Role of Al3+ on tuning optical properties of Ce3+‐activated borosilicate scintillating glasses prepared in air

A colorless Ce3+-activated borosilicate scintillating glass enriched with Gd2O3 is successfully synthesized in air atmosphere for the first time. The full replacement of 10mol% BaO by Al2O3, and the partial substitution of 3mol% SiO2 by Si3N4 in the designed glass composition are crucial for this success. The role of Al3+ on tuning the optical properties of Ce3+-activated borosilicate scintillating glass synthesized in air are analyzed by optical transmittance, X-ray absorption near edge spectroscopy (XANES) spectra, photoluminescence (PL) and radioluminescence (RL) spectra.
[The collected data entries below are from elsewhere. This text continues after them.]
(** X7. When the configuration has no [system-imaging.bsd-image] entry,
    [main] runs the pipeline on an empty description and returns [EINVAL]:
    the missing [nuage] entry and the failure are logged and nothing else
    is done. *)
Theorem main_without_image_entry w h :
  conf w "system-imaging.bsd-image" = None ->
  main w h =
    (Val (VInt EINVAL),
     [ EGetconf "system-imaging.bsd-image";
       ELog ERROR MissingNuage;
       ELog ERROR (FailedCloudimage (VInt EINVAL)) ]).
Proof.
  intros Hc.
  unfold main, call, bind at 1, getconf, conf_or. rewrite Hc.
  unfold bind at 1.
  rewrite (read_entries_stops w _ _ _ _
             (read_entries_without_nuage [] _ eq_refl)).
  reflexivity.
Qed.

Lemma main_without_image_entry_witness :
  main (mkWorld (fun _ => None) (fun p => p) (fun p => p) (fun _ _ => true)
          (fun _ _ _ => 0%Z) (fun _ _ _ => 0%Z) Sample.guest_named
          (fun _ _ => 0%Z) (fun _ _ _ => 0%Z) (fun _ _ => true)
          (fun _ _ => true) (fun _ _ _ => 0%Z)) [] =
    (Val (VInt EINVAL),
     [ EGetconf "system-imaging.bsd-image";
       ELog ERROR MissingNuage;
       ELog ERROR (FailedCloudimage (VInt EINVAL)) ]).
Proof.
  apply main_without_image_entry. reflexivity.
Defined.

(** ** Download, decompression and the image the guest starts from *)

(** X8. A decompression that answers with an error ends the run there,
    with the status of the decompression: what was decompressed is the
    cache path, into the resolved decompressed path (each the path that
    [Path] builds from the configured text), after a failed existence
    check of that path and the creation of its directory; only the error
    line follows. *)
Theorem decompress_failure_stops w image h r tr src dst err :
  cloudimage_from_nuageimage w image h = (r, tr) ->
  In (EDecompress src dst err) tr -> err <> 0%Z ->
  r = Val (VInt err) /\
  exists e downloaded s,
    accepted image e /\
    src = nuage_image_path e /\
    decompressed_path_of e = Some s /\
    dst = path_resolve w s /\
    tr = cached_events w e downloaded ++
         [ EExists dst false;
           EMkdir (path_parent w dst);
           EDecompress src dst err;
           ELog ERROR (DecompressFailed src dst) ].
Proof.
  intros H Hin Herr.
  destruct (cloudimage_stages _ _ _ _ _ H)
    as [(rb & Hb & Hs)
       | [(e & rf & Ha & Hf & Hs)
         | [(e & p & fetched & rg & t & _ & Hf & Hg & Hs & ->)
           | (e & p & fetched & name & t & _ & Hf & _ & Hp & ->)]]].
  - pose proof (read_entries_no_call _ _ _ _ _ Hb Hin) as Hc. discriminate Hc.
  - open_stopped; inversion Hf; subst; in_shape Hin; try congruence;
      injection Hin as <- <- <-;
      (split; [reflexivity |]);
      exists e, downloaded, s; auto 8.
  - in_shape Hin.
    + inversion Hf; subst; in_shape Hin; congruence.
    + destruct (find_guest_no_call _ _ _ _ _ _ Hg Hin) as [Hc | Hc];
        discriminate Hc.
  - in_shape Hin.
    + inversion Hf; subst; in_shape Hin; congruence.
    + destruct (provision_run_no_transfer _ _ _ _ _ _ _ Hp Hin) as [_ Hc].
      discriminate Hc.
Qed.

(** X9. The image a guest is initialised from is the resolved decompressed
    path when one is configured, and the cache path otherwise, each the
    path that [Path] builds from the configured text and not that text
    itself. *)
Theorem initialized_from_fetched_image w image h r tr image_path :
  cloudimage_from_nuageimage w image h = (r, tr) ->
  In (EInitialize image_path) tr ->
  exists e,
    accepted image e /\
    image_path = match decompressed_path_of e with
                 | Some s => path_resolve w s
                 | None => nuage_image_path e
                 end.
Proof.
  intros H Hin.
  destruct (cloudimage_stages _ _ _ _ _ H)
    as [(rb & Hb & Hs)
       | [(e & rf & Ha & Hf & Hs)
         | [(e & p & fetched & rg & t & _ & Hf & Hg & Hs & ->)
           | (e & p & fetched & name & t & Ha & Hf & _ & Hp & ->)]]].
  - pose proof (read_entries_no_call _ _ _ _ _ Hb Hin) as Hc. discriminate Hc.
  - inversion Hf; subst; in_shape Hin.
  - in_shape Hin.
    + inversion Hf; subst; in_shape Hin.
    + destruct (find_guest_no_call _ _ _ _ _ _ Hg Hin) as [Hc | Hc];
        discriminate Hc.
  - exists e. split; [exact Ha |].
    in_shape Hin; [inversion Hf; subst; in_shape Hin |].
    inversion Hp; subst;
      try match goal with
        | I : install_run _ _ _ |- _ => inversion I; subst; clear I
        end;
      try match goal with
        | C : copy_run _ _ _ _ _ |- _ => inversion C; subst; clear C
        end;
      unfold mkisofs_event, info_event, resize_event in *;
      in_shape Hin;
      injection Hin as <-;
      inversion Hf; subst;
      match goal with
      | D : decompressed_path_of _ = _ |- _ => rewrite D
      end; reflexivity.
Qed.

(** ** The selection of the guest *)

Lemma fetch_run_In_untouched w e r t x :
  fetch_run w e r t -> In x t -> touches_guest x = false.
Proof.
  intros H Hin.
  apply (untouched_In t); [| exact Hin].
  apply prelude_untouched, (fetch_run_prelude _ _ _ _ H).
Qed.

(** X10. The guest a run creates is the first configured guest whose label
    equals the [system_label] of the image: the guests before it all
    declare a label, and another one. *)
Theorem created_guest_is_first_match w image h r tr name :
  cloudimage_from_nuageimage w image h = (r, tr) ->
  In (EGuest name) tr ->
  exists d pre g post label,
    image = VDict d /\
    conf_or w "qemu.guests" (VDict []) = VDict (pre ++ (name, g) :: post) /\
    Forall (passed_over (dict_get_or d "system_label" VNone)) pre /\
    has_label g label /\
    is_None label = false /\
    py_eq label (dict_get_or d "system_label" VNone) = true.
Proof.
  intros H Hin.
  destruct (cloudimage_selected _ _ _ _ _ H)
    as [[Hpre _] | (e & p & fetched & name' & t & _ & Hf & Hg & Hp & ->)].
  - apply prelude_untouched in Hpre.
    pose proof (untouched_In _ _ Hpre Hin) as Hc. discriminate Hc.
  - assert (Hname : name = name').
    { in_shape Hin.
      - pose proof (fetch_run_In_untouched _ _ _ _ _ Hf Hin) as Hc.
        discriminate Hc.
      - open_shapes; in_shape Hin; congruence. }
    subst name'.
    destruct (find_guest_shape _ _ _ _ _ Hg) as (L & _ & Hs).
    destruct Hs as [(d & pre & n & g & post & label & -> & Hc & Hall & Hl
                      & Hn & He & _ & [= <-] & _)
                   | [(Hr & _) | (Hr & _)]];
      [| discriminate Hr | discriminate Hr].
    exists d, pre, g, post, label. auto 8.
Qed.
The results suggest that the stable Ce4+ ions can be effectively reduced to stable Ce3+ ions by the full replacement of BaO by Al2O3, and both the PL andRL intensity of the designed borosilicate scintillating glass are enhanced by a factor of 6.7 and 5.2, respectively. The integral RL intensity of the synthesized Ce3+-activated borosilicate scintillating glass is 17.2%BGO, with a light output of about 1180ph/MeV. The strategy of substituting BaO by Al2O3 will trigger more scientific and technological considerations in designing novel fast scintillating glasses.